[Saved data entries]
===============

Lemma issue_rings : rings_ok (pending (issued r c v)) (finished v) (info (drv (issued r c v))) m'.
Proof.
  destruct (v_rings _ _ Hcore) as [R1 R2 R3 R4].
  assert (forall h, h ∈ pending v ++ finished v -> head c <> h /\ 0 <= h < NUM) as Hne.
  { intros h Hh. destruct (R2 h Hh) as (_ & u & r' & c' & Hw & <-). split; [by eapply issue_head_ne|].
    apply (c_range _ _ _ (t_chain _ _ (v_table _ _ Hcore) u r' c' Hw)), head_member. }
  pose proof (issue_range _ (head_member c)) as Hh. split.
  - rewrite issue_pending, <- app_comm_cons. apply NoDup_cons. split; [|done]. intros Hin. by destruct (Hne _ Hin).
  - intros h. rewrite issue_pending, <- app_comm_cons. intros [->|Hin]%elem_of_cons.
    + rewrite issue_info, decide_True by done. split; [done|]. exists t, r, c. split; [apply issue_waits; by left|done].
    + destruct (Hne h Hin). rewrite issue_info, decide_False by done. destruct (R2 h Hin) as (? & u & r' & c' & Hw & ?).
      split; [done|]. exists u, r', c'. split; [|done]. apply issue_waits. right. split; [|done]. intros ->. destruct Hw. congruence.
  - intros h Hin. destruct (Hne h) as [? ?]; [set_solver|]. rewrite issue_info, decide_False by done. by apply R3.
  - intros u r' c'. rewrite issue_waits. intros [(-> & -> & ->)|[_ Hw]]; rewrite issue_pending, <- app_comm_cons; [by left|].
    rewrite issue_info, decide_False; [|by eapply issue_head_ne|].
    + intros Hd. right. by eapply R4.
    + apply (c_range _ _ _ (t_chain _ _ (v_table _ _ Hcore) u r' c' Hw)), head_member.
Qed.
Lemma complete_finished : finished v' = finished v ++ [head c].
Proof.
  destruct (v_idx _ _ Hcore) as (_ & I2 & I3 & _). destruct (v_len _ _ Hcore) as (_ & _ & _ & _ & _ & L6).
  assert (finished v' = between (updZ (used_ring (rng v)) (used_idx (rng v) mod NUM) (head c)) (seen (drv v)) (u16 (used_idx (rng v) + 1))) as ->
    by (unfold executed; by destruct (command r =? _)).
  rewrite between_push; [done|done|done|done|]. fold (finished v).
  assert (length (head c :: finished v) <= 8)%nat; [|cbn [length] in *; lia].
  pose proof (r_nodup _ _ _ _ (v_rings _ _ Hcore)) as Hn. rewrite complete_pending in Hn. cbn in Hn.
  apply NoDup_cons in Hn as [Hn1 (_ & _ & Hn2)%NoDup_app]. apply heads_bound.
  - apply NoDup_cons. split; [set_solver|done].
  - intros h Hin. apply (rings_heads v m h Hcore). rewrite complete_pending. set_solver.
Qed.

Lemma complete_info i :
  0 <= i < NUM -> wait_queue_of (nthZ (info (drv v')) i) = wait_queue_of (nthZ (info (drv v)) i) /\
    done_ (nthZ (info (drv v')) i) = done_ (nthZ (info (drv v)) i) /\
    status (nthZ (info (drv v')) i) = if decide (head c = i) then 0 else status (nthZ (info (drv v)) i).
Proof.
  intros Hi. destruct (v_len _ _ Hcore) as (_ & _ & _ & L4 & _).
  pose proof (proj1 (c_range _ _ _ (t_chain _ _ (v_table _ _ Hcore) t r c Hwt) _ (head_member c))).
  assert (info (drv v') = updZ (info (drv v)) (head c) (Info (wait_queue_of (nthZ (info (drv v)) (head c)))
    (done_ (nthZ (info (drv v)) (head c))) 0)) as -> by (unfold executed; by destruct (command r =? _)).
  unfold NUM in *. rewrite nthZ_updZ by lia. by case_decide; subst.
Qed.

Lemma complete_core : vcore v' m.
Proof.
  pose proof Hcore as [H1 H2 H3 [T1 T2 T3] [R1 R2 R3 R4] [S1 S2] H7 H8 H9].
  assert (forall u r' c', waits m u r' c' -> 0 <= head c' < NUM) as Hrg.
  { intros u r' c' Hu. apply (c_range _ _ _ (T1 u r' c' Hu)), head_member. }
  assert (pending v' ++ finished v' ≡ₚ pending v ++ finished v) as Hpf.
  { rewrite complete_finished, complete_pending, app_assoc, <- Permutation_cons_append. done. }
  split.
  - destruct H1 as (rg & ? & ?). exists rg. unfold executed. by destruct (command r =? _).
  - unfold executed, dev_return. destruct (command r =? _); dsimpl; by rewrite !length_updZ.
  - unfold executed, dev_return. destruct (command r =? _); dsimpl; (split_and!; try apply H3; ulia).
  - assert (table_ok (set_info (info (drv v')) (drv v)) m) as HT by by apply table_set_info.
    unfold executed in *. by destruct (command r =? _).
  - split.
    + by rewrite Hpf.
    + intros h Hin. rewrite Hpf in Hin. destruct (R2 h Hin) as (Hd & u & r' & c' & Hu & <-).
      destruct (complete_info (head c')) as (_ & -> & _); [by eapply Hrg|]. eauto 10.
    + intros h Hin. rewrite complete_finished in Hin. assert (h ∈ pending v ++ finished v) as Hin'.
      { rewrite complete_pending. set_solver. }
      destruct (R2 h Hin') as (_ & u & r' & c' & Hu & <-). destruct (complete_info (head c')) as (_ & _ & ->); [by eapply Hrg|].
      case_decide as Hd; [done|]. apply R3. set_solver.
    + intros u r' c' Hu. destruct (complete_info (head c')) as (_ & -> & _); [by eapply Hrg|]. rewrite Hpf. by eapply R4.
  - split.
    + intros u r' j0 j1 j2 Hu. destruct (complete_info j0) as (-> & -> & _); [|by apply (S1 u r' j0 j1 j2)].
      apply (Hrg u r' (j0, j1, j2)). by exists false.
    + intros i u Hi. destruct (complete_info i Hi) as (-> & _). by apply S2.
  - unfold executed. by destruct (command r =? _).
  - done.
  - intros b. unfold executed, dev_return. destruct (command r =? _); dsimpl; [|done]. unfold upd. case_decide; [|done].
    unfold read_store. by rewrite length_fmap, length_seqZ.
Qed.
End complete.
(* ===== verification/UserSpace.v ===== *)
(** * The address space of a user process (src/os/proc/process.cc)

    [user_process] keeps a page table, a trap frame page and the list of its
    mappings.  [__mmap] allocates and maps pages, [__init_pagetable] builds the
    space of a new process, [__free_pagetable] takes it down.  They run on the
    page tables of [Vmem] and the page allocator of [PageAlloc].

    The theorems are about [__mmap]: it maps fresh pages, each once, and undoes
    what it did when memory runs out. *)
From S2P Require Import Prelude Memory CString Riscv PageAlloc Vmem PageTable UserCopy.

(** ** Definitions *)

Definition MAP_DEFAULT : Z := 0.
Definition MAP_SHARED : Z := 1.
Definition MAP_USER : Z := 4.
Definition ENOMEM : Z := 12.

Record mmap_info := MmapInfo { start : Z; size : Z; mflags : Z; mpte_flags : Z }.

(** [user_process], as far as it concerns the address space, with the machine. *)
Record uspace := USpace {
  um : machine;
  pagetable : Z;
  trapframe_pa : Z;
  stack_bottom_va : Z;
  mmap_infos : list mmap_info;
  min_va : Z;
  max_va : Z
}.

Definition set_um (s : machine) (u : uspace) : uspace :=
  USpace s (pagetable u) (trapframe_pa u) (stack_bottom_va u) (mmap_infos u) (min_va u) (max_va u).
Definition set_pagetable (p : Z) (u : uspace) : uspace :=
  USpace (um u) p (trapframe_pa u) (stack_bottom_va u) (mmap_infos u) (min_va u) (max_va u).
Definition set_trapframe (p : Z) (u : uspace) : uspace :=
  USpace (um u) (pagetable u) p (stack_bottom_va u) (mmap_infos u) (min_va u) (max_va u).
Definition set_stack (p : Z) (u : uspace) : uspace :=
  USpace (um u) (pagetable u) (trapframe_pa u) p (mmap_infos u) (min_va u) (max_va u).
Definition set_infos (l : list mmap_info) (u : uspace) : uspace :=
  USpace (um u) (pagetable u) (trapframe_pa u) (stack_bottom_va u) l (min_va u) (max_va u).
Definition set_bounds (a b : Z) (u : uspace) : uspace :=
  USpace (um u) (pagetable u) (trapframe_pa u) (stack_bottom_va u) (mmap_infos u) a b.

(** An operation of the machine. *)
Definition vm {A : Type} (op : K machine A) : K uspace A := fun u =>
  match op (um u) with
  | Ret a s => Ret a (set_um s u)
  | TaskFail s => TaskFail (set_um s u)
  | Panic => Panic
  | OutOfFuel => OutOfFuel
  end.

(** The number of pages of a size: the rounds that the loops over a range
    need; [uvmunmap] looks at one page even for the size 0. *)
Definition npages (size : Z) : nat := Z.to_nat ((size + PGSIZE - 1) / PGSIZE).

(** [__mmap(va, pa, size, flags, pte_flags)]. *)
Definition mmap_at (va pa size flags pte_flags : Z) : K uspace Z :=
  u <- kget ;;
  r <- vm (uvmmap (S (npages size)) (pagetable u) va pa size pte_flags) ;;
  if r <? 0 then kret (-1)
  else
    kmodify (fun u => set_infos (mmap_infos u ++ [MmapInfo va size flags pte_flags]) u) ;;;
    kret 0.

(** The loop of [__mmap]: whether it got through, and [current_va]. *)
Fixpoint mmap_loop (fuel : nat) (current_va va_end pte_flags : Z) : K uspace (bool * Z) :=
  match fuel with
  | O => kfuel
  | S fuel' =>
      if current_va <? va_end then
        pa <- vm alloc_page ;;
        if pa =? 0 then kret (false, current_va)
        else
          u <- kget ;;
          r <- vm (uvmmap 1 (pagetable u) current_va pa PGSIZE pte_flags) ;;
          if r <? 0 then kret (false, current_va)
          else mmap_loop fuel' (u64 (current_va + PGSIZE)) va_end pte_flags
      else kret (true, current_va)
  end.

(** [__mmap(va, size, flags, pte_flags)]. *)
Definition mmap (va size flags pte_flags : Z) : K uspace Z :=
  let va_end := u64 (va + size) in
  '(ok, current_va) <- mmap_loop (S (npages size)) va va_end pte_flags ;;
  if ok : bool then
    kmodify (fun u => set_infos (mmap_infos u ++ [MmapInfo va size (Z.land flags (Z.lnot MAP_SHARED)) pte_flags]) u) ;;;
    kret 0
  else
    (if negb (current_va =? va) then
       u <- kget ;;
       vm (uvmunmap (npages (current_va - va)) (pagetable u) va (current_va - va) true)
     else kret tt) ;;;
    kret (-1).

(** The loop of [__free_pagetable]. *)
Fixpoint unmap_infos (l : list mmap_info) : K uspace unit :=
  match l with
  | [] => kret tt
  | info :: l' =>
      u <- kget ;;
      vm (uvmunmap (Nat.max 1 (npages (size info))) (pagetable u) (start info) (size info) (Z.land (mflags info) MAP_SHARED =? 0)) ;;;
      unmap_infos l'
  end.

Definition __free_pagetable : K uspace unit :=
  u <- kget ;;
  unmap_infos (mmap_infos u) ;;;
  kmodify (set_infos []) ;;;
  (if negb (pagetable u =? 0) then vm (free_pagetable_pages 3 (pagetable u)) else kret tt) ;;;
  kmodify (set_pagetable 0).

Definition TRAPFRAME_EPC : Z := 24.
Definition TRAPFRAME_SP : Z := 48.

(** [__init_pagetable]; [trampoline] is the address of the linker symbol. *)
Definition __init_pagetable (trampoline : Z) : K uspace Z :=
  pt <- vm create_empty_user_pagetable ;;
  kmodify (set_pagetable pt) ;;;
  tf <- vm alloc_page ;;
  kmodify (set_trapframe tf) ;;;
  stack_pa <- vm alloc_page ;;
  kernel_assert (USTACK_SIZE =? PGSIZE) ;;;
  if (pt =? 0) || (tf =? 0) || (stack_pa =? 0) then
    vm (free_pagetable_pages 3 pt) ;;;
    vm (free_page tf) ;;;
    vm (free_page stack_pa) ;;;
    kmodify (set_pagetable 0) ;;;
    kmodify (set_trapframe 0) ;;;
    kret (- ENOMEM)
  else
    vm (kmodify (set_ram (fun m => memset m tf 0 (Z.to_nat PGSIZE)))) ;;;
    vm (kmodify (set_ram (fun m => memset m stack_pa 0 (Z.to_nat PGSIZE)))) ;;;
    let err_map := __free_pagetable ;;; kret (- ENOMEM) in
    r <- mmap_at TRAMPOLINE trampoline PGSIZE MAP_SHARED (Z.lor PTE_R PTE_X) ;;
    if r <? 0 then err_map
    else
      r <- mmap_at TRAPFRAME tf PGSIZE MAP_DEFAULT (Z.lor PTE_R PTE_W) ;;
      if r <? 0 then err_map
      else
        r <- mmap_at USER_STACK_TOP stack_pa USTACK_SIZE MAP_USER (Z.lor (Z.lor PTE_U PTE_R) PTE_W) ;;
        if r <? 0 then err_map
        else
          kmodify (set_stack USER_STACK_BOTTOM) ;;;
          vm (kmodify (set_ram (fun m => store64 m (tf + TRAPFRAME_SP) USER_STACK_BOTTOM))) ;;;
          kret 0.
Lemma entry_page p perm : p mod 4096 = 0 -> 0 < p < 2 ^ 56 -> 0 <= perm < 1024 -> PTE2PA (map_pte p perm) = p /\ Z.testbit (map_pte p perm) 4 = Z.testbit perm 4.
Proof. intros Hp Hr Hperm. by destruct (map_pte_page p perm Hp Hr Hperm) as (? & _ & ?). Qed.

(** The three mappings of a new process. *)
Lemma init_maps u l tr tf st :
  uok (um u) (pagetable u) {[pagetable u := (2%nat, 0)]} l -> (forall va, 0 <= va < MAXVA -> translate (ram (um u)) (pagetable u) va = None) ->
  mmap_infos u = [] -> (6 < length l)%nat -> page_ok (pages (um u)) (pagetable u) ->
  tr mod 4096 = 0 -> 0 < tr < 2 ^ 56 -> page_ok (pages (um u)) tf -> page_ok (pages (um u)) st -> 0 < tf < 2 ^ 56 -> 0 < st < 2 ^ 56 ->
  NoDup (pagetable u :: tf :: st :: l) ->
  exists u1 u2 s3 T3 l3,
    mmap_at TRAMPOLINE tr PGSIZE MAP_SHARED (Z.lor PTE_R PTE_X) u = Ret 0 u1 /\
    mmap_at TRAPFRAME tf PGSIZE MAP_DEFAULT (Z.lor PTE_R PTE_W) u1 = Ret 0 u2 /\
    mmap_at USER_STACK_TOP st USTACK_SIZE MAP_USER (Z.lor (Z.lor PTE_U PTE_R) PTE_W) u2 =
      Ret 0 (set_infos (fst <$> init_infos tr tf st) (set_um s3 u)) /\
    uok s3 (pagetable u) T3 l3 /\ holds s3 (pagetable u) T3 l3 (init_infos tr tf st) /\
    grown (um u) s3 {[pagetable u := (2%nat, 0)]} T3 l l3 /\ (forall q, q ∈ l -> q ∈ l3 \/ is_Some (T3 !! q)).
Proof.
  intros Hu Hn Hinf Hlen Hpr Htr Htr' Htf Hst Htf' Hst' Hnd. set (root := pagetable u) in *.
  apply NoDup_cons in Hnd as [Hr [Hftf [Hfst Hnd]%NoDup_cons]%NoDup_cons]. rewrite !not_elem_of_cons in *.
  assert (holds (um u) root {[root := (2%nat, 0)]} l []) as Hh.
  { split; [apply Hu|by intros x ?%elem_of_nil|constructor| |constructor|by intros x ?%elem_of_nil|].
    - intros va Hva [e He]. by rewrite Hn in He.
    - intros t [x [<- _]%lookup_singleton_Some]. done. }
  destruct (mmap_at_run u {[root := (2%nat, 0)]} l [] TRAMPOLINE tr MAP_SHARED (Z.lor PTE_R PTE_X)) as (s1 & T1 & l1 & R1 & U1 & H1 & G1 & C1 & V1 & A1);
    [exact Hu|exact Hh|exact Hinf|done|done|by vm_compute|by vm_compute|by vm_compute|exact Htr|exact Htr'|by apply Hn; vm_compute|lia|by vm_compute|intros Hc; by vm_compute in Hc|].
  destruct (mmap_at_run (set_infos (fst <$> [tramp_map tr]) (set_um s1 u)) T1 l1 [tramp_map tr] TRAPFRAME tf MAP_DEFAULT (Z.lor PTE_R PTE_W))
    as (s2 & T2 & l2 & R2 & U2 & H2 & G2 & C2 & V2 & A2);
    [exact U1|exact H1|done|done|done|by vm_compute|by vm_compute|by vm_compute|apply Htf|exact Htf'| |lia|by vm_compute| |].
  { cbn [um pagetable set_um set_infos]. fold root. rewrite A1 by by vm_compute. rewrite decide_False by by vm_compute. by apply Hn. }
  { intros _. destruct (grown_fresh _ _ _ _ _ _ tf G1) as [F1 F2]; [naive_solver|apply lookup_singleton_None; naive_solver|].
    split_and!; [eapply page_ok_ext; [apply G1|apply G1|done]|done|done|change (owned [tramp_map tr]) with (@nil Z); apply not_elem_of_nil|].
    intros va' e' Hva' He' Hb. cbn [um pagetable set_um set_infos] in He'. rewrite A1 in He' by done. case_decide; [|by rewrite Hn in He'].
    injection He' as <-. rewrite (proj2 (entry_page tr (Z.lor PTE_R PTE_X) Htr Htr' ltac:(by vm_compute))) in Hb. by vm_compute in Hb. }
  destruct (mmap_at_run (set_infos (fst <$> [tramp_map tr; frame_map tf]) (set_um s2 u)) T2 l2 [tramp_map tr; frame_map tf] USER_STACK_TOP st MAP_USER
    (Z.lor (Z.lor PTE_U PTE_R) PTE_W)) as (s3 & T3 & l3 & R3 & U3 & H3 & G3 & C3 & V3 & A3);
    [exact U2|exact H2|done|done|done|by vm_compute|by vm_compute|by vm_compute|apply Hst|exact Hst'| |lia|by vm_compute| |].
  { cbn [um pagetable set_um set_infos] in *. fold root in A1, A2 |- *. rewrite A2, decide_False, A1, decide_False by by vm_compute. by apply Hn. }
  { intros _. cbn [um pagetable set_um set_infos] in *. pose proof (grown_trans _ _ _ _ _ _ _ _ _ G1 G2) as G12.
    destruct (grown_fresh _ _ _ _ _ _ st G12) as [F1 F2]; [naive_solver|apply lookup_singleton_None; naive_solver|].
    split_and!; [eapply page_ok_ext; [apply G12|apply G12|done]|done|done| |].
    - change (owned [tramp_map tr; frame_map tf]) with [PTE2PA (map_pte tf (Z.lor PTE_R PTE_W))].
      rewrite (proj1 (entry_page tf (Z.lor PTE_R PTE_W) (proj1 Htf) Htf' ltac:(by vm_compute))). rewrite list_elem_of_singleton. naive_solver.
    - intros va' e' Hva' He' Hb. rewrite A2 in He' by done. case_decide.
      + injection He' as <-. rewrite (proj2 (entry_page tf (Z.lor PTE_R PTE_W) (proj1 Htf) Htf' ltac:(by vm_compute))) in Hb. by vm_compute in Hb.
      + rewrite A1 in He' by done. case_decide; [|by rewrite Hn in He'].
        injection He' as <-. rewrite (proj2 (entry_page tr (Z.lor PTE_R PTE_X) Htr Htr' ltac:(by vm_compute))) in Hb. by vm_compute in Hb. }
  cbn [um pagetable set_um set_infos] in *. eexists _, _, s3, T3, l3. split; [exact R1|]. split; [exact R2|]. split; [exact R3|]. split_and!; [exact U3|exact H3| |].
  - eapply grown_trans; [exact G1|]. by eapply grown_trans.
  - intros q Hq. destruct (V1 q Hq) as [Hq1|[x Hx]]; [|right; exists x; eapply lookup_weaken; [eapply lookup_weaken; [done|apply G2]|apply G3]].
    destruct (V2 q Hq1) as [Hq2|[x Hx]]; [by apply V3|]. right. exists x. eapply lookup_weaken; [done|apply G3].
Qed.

===============

> [Work request] Where does "uvmunmap" appear in the records above? Copy every line that has it.

> [Answer space]
    need; [uvmunmap] looks at one page even for the size 0. *)
       vm (uvmunmap (npages (current_va - va)) (pagetable u) va (current_va - va) true)
      vm (uvmunmap (Nat.max 1 (npages (size info))) (pagetable u) (start info) (size info) (Z.land (mflags info) MAP_SHARED =? 0)) ;;;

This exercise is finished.